Lemma seqZ_overflows (next q : Z) :
  1 ≤ q → next < SQLITE_MIN ∨ SQLITE_MAX < next + q - 1 →
  forallb fits_sqlite (seqZ next q) = false.
Proof.
  intros Hq Hout. destruct (forallb fits_sqlite (seqZ next q)) eqn:Hall; [|done].
  rewrite forallb_fits in Hall.
  pose proof (Hall next) as Hfirst. pose proof (Hall (next + q - 1)) as Hlast.
  rewrite !elem_of_seqZ in Hfirst, Hlast. lia.
Qed.

(** A valid reservation within the availability whose numbers fit a
    SQLite INTEGER goes through. *)
Lemma reserve_accepted c u q :
  1 ≤ q ≤ 100 → q ≤ available MAX_TICKETS c →
  SQLITE_MIN ≤ next_ticket c → next_ticket c + q - 1 ≤ SQLITE_MAX →
  reserve_tickets MAX_TICKETS u q c
  = (reserved_state c u q,
     Ok (Reservation (seqZ (next_ticket c) q)
           (round6 (inject_Z q * TICKET_PRICE))
           (u +:+ "-" +:+ pretty (next_ticket c) +:+ "-"
              +:+ pretty (next_ticket c + q - 1)))).
Proof.
  intros Hq Hav Hlo Hhi. unfold reserve_tickets.
  rewrite bool_decide_eq_false_2 by lia.
  unfold mbind, M_bind, gets.
  rewrite bool_decide_eq_false_2 by lia.
  rewrite reserved_range.
  unfold on_db at 1 2, ensure_user, modify. cbn [db next_ticket].
  rewrite add_tickets_run, seqZ_fits, bound_prefix_all by (done || by apply seqZ_fits).
  unfold on_db, record_payment, modify, index, index_last, mret, M_ret. cbn.
  rewrite seqZ_head, seqZ_last by lia. done.
Qed.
_____
- [WHAT TO WORK ON] Starting at the line that contains "rewrite !elem_of_seqZ in" and stopping after the line that contains "rewrite add_tickets_run, seqZ_fits, bound_prefix_all", write out every line exactly as it appears above, and no other line.

- [SOLUTION BELOW]
  rewrite !elem_of_seqZ in Hfirst, Hlast. lia.
Qed.

(** A valid reservation within the availability whose numbers fit a
    SQLite INTEGER goes through. *)
Lemma reserve_accepted c u q :
  1 ≤ q ≤ 100 → q ≤ available MAX_TICKETS c →
  SQLITE_MIN ≤ next_ticket c → next_ticket c + q - 1 ≤ SQLITE_MAX →
  reserve_tickets MAX_TICKETS u q c
  = (reserved_state c u q,
     Ok (Reservation (seqZ (next_ticket c) q)
           (round6 (inject_Z q * TICKET_PRICE))
           (u +:+ "-" +:+ pretty (next_ticket c) +:+ "-"
              +:+ pretty (next_ticket c + q - 1)))).
Proof.
  intros Hq Hav Hlo Hhi. unfold reserve_tickets.
  rewrite bool_decide_eq_false_2 by lia.
  unfold mbind, M_bind, gets.
  rewrite bool_decide_eq_false_2 by lia.
  rewrite reserved_range.
  unfold on_db at 1 2, ensure_user, modify. cbn [db next_ticket].
  rewrite add_tickets_run, seqZ_fits, bound_prefix_all by (done || by apply seqZ_fits).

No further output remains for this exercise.